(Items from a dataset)
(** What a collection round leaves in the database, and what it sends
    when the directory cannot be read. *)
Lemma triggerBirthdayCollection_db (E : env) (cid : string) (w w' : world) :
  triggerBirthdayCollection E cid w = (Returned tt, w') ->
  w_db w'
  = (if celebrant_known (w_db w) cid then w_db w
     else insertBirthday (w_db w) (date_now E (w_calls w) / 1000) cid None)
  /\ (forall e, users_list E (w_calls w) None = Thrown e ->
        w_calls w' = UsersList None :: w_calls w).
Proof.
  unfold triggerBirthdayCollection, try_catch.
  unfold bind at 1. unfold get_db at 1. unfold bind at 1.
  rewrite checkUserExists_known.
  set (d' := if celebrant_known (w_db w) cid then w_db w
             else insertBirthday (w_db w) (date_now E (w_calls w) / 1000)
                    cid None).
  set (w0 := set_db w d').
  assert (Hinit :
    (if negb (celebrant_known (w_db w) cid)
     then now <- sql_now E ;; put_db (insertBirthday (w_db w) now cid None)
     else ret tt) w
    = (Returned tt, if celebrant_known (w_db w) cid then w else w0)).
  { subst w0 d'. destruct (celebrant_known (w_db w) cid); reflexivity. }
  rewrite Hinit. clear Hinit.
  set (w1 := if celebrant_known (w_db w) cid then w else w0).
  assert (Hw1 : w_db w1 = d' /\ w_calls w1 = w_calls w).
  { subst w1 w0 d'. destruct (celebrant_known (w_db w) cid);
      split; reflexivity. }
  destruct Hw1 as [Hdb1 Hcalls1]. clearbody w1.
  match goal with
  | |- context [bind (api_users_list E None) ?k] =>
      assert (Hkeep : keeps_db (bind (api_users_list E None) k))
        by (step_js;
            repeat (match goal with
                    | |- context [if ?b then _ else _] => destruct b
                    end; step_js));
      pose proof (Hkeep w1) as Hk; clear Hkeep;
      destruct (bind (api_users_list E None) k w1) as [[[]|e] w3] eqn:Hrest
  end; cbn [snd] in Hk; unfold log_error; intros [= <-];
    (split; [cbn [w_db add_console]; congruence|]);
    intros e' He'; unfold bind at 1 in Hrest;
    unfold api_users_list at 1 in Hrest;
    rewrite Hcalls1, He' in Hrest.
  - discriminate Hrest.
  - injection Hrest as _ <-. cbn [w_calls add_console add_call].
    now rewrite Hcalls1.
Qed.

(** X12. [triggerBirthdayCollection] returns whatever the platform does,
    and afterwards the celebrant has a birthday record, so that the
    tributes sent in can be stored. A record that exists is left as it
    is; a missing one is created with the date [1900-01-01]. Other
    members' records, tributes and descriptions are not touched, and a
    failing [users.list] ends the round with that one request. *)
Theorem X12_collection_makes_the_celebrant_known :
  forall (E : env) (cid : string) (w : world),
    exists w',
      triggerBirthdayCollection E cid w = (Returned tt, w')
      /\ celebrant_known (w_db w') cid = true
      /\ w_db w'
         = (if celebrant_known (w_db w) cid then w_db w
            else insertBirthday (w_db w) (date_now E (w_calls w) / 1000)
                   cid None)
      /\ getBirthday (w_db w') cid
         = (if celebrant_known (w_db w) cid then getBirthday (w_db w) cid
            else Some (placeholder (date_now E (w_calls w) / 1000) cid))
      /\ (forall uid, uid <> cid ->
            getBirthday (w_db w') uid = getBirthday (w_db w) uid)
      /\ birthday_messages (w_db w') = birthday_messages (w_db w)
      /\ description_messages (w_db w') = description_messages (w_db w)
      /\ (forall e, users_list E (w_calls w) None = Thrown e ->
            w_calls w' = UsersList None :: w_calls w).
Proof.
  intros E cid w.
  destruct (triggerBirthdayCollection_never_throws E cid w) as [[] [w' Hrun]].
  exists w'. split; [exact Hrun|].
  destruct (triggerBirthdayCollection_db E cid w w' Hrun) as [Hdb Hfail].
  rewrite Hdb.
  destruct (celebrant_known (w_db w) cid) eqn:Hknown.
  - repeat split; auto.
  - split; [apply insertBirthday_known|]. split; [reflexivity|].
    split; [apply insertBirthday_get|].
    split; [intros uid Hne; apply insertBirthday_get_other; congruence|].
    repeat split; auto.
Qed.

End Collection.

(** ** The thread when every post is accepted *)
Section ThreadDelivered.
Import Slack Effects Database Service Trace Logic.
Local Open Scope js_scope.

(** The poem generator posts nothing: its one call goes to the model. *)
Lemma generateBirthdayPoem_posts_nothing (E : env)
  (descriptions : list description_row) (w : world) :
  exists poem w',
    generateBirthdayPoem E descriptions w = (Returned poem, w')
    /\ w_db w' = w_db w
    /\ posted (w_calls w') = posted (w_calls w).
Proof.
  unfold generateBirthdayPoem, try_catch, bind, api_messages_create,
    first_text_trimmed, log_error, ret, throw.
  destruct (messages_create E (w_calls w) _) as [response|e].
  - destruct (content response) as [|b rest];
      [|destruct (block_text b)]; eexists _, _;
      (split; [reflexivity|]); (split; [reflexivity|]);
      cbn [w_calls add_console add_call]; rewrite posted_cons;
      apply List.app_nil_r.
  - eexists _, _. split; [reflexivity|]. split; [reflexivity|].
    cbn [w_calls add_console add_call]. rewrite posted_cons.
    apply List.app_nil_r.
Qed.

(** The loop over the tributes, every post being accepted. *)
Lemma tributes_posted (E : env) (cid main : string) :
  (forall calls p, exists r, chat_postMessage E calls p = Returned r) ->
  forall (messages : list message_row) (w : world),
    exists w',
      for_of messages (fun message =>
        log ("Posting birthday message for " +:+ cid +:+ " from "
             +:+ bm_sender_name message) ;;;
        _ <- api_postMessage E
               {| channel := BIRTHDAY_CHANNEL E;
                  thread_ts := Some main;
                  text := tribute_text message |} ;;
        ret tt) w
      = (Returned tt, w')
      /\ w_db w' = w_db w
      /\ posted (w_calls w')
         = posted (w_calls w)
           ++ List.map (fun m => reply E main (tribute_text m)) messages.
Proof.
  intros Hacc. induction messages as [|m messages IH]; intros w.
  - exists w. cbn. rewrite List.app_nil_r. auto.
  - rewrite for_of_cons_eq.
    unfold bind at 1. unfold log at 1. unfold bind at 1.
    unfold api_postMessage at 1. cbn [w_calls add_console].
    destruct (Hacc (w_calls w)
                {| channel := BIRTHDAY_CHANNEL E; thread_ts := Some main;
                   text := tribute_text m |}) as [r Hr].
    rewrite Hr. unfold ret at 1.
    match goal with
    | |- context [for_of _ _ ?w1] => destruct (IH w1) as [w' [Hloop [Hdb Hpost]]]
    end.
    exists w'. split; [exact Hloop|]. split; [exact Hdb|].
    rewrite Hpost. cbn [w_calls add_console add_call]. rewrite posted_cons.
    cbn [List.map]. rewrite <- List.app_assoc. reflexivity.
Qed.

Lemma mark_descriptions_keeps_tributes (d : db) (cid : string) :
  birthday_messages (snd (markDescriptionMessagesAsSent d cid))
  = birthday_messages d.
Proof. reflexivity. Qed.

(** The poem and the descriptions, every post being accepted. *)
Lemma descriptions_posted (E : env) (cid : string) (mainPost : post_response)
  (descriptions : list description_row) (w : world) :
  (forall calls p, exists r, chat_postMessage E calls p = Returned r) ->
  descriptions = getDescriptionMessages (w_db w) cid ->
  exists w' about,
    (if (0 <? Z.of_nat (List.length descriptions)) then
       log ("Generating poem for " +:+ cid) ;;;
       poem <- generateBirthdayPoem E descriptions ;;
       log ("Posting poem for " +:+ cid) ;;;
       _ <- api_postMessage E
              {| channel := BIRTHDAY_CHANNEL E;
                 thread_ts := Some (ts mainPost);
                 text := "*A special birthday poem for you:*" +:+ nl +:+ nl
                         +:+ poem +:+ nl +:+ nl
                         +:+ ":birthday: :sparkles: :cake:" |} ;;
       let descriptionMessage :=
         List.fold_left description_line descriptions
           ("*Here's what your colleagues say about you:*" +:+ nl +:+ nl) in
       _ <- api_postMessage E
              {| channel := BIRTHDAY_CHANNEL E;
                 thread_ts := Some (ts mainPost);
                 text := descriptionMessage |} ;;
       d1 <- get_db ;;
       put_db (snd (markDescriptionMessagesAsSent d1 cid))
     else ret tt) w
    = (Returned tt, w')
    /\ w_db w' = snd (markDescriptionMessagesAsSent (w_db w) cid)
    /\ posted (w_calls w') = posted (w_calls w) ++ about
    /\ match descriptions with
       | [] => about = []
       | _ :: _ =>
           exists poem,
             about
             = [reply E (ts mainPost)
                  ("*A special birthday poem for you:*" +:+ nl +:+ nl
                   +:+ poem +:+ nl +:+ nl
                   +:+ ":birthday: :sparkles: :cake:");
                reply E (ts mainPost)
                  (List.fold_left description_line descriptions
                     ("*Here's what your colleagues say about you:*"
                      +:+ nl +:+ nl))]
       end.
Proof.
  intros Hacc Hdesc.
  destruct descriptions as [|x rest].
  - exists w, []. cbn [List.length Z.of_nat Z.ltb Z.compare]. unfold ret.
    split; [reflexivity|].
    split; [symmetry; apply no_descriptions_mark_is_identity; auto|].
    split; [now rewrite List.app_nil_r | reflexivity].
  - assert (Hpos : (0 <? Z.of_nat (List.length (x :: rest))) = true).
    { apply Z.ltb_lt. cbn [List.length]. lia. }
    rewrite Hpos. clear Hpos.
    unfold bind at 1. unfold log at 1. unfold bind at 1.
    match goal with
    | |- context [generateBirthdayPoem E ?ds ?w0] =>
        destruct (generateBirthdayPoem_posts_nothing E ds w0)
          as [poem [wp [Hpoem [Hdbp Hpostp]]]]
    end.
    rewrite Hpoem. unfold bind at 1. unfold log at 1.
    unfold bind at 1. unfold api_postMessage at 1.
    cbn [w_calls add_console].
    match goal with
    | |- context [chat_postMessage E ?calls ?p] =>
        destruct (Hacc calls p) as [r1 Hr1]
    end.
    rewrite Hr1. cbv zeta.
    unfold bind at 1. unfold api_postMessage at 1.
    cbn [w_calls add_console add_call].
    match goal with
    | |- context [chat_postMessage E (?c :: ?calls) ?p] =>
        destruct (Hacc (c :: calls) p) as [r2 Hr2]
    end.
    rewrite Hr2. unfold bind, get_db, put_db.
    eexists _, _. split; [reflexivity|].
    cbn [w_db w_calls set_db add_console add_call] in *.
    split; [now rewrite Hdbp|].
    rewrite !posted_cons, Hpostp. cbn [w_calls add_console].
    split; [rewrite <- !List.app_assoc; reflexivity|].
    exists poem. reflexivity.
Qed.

**Required work**
All lines with the word "intros" must be located in the data and copied.

**Exercise answer**
  end; cbn [snd] in Hk; unfold log_error; intros [= <-];
    intros e' He'; unfold bind at 1 in Hrest;
  intros E cid w.
    split; [intros uid Hne; apply insertBirthday_get_other; congruence|].
  intros Hacc. induction messages as [|m messages IH]; intros w.
  intros Hacc Hdesc.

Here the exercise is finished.